Redefining Endometrial Decidualization: The Central Role of the ER Stress–Immune–Metabolic Axis

Decidualization in the human endometrium is not merely a hormone-dependent differentiation process; rather, it represents a multilayered adaptive program characterized by the tight integration of immune regulation, metabolic reprogramming, and cellular stress responses. In this review, endoplasmic reticulum (ER) stress and the associated unfolded protein response (UPR) are proposed as central regulatory mechanisms governing this process. Triggered by increased protein synthesis and secretory demand, UPR activation under physiological conditions preserves proteostasis and supports the secretory capacity of stromal cells. In contrast, chronic or dysregulated activation leads to a maladaptive response characterized by apoptosis, inflammation, and metabolic dysfunction. UPR signaling pathways shape immune tolerance through their effects on macrophage polarization, uterine natural killer (uNK) cell function, and T cell balance.

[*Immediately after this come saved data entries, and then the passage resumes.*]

(** C2: in a batch of n scores on which [np.percentile] returns the threshold
    t (the labeler is the same in both pipelines, and the scores are read as
    the doubles the array holds):
    - the labeler returns n labels; a sample has label 1 exactly when its
      score is strictly above t, and label 0 otherwise;
    - t lies between the sorted scores of ranks j and j + 1, where j is the
      rank NumPy interpolates from (and so within the range of the scores,
      away from overflow), so at most n - 1 - j samples have label
      1, and at least n - 2 - j when the sorted scores of ranks j + 1 and
      j + 2 differ (no tie just above the threshold);
    - for batches of at most 2^48 samples, j is floor(0.7 (n - 1)) or one
      less, and is floor(0.7 (n - 1)) whenever 0.7 (n - 1) is not an integer;
      so for every integer r nearest to 0.3 n, at most r + 1 samples have
      label 1, and at least r - 1 when there is no tie just above the
      threshold: the count is within 1 of round(0.3 n). *)
Theorem C2_labels_above_percentile (score : ndarray) (t : Q) :
  percentile score 70 = inr t -> within_range score ->
  let n := length score in
  let j := percentile_rank n in
  let k := (7 * (n - 1) / 10)%nat in
  let sorted := sort (asanyarray score) in
  let no_tie_above := ((S (S j) < n)%nat -> (nth (S j) sorted 0 < nth (S (S j)) sorted 0)%Q) in
  exists labels,
    TrainModel.label score = inr labels
    /\ ConvertToTflite.label score = inr labels
    /\ length labels = n
    /\ (forall i, (i < n)%nat ->
          ((nth i labels 0 == 1)%Q <-> (t < float64 (nth i score 0))%Q)
          /\ ((nth i labels 0 == 0)%Q <-> ~ (t < float64 (nth i score 0))%Q)
          /\ (is_float64 (nth i score 0) ->
              ((nth i labels 0 == 1)%Q <-> (t < nth i score 0)%Q)))
    /\ (nth j sorted 0 <= t <= nth (Nat.min (S j) (n - 1)) sorted 0)%Q
    /\ (Qabs t <= pow2 1022)%Q
    /\ (positives labels <= n - 1 - j)%nat
    /\ (no_tie_above -> (n - 2 - j <= positives labels)%nat)
    /\ ((Z.of_nat n <= 2 ^ 48)%Z ->
        (k - 1 <= j <= k)%nat
        /\ ((7 * (n - 1)) mod 10 <> 0 -> j = k)%nat
        /\ forall r : Z,
             (Qabs (inject_Z r - 0.3 * inject_Z (Z.of_nat n)) <= 1 # 2)%Q ->
             (Z.of_nat (positives labels) <= r + 1)%Z
             /\ (no_tie_above -> (r - 1 <= Z.of_nat (positives labels))%Z)).
Proof.
  intros Ht Hrange n j k sorted no_tie_above.
  destruct (percentile_70_bounds score t Ht) as (Hn & Hlo & Hhi).
  fold n j sorted in Hlo, Hhi.
  destruct (positives_bounds score t Ht) as [Hup Hdown].
  fold n j sorted in Hup, Hdown. fold no_tie_above in Hdown.
  exists (greater_than score t).
  split; [now apply label_returns|].
  split; [rewrite label_same; now apply label_returns|].
  split; [apply length_greater_than|].
  split; [|split; [split; assumption|
                   split; [now apply (percentile_70_within_range score)|
                           split; [exact Hup|split; [exact Hdown|]]]]].
  - intros i Hi. rewrite nth_greater_than by exact Hi.
    assert (Hone : ((if Qltb t (float64 (nth i score 0)) then 1 else 0) == 1)%Q
                   <-> (t < float64 (nth i score 0))%Q).
    { rewrite <- Qltb_lt. destruct (Qltb t (float64 (nth i score 0%Q))).
      - split; reflexivity.
      - split; [vm_compute|]; discriminate. }
    split; [exact Hone|]. split.
    + rewrite <- Qltb_lt. destruct (Qltb t (float64 (nth i score 0%Q))).
      * split; [vm_compute; discriminate | intros H; now contradiction H].
      * split; [discriminate | reflexivity].
    + intros Hf. unfold is_float64 in Hf. rewrite Hone, Hf. reflexivity.
  - intros Hbig.
    destruct (percentile_rank_bounds n Hn Hbig) as [Hjk Hexact]. fold j k in Hjk, Hexact.
    split; [exact Hjk|]. split; [exact Hexact|].
    intros r Hr.
    destruct (count_near_three_tenths n j (positives (greater_than score t)) r
                Hn Hjk Hexact Hr) as [Hle Hge].
    split; [exact (Hle Hup)|]. intros Hgap. exact (Hge (Hdown Hgap)).
Qed.

(** Ten distinct scores: the threshold is the double next to 7.3, rank 6, and
    two or three samples are positive (three, in fact). *)
Lemma C2_labels_above_percentile_witness :
  exists labels,
    TrainModel.label [3; 10; 1; 7; 5; 2; 9; 4; 8; 6]%Q = inr labels
    /\ (2 <= positives labels <= 3)%nat.
Proof.
  assert (Hrange : within_range [3; 10; 1; 7; 5; 2; 9; 4; 8; 6]%Q)
    by (repeat constructor; vm_compute; discriminate).
  destruct (C2_labels_above_percentile
              [3; 10; 1; 7; 5; 2; 9; 4; 8; 6]%Q (8219069319951155 # 1125899906842624)%Q
              ltac:(vm_compute; reflexivity) Hrange)
    as (labels & Hl & _ & _ & _ & _ & _ & Hup & Hdown & _).
  exists labels. split; [exact Hl|].
  assert (Hj : percentile_rank (length [3; 10; 1; 7; 5; 2; 9; 4; 8; 6]%Q) = 6%nat)
    by (vm_compute; reflexivity).
  rewrite Hj in Hup, Hdown. cbn [length] in Hup, Hdown.
  split; [|exact Hup].
  apply Hdown. intros _. vm_compute. reflexivity.
Defined.

(** The rounding of the rank decides labels.  Of the 91 scores 0, 1, ..., 90
    the virtual index 0.7 * 90 is computed just below 63: NumPy interpolates
    from rank 62, the threshold is the double just below 63 and 28 samples
    are positive.  The same scores moved up by 1000 get the threshold 1063
    (written 4675123441303552 / 2^42 below) and 27 positives: the labels are
    not invariant under a shift of the scores. *)
Example ninety_one_scores :
  percentile_rank 91 = 62%nat
  /\ percentile (map (fun i => inject_Z (Z.of_nat i)) (seq 0 91)) 70
     = inr (8866461766385663 # 140737488355328)%Q
  /\ percentile (map (fun i => inject_Z (Z.of_nat i) + 1000)%Q (seq 0 91)) 70
     = inr (4675123441303552 # 4398046511104)%Q
  /\ exists labels shifted,
       TrainModel.label (map (fun i => inject_Z (Z.of_nat i)) (seq 0 91)) = inr labels
       /\ TrainModel.label (map (fun i => inject_Z (Z.of_nat i) + 1000)%Q (seq 0 91))
          = inr shifted
       /\ positives labels = 28%nat /\ positives shifted = 27%nat.
Proof.
  split; [vm_compute; reflexivity|].
  split; [vm_compute; reflexivity|].
  split; [vm_compute; reflexivity|].
  eexists. eexists.
  split; [vm_compute; reflexivity|].
  split; [vm_compute; reflexivity|].
  split; vm_compute; reflexivity.
Qed.

(** ** The generators *)

Lemma length_column_stack4 (c0 c1 c2 c3 : ndarray) (n : nat) :
  length c0 = n -> length c1 = n -> length c2 = n -> length c3 = n ->
  length (column_stack4 c0 c1 c2 c3) = n.
Proof.
  revert c1 c2 c3 n.
  induction c0 as [|x0 c0 IH]; intros [|x1 c1] [|x2 c2] [|x3 c3] n; simpl; intros;
    try lia.
  destruct n as [|n]; [lia|]. f_equal. apply IH; lia.
Qed.

Lemma length_linear_score (c0 c1 c2 c3 : Q) (a0 a1 a2 a3 : ndarray) (n : nat) :
  length a0 = n -> length a1 = n -> length a2 = n -> length a3 = n ->
  length (sub (add (add (mul_scalar a0 c0) (mul_scalar a1 c1)) (mul_scalar a2 c2))
              (mul_scalar a3 c3)) = n.
Proof.
  intros. unfold sub, add, mul_scalar.
  rewrite !length_zip_with, !length_map. lia.
Qed.

Section Generators.
Context {R : NumpyRandom}.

At the metabolic level, adenosine monophosphate-activated protein kinase (AMPK) regulates cellular adaptation through bidirectional interactions with mitochondrial function and redox homeostasis. Within this framework, the ER stress–immune–metabolic axis operates not as a linear pathway but as a dynamic network incorporating multiple feedback loops, thereby constituting a critical threshold mechanism that determines the success of decidualization. Disruption of this axis provides a shared mechanistic basis for pathologies such as recurrent implantation failure, pregnancy loss, and preeclampsia. From a therapeutic perspective, agents including chemical chaperones, UPR modulators, AMPK activators, and anti-inflammatory compounds hold translational potential by targeting these pathological feedback circuits. However, key knowledge gaps remain, particularly regarding the cell type-specific and temporal regulation of ER stress, the molecular boundaries defining the transition from adaptive to pathological states, and interspecies differences. Future studies employing single-cell omics approaches and functional in vivo models will be essential to elucidate the dynamic organization of this axis and to enable the development of targeted and personalized therapeutic strategies.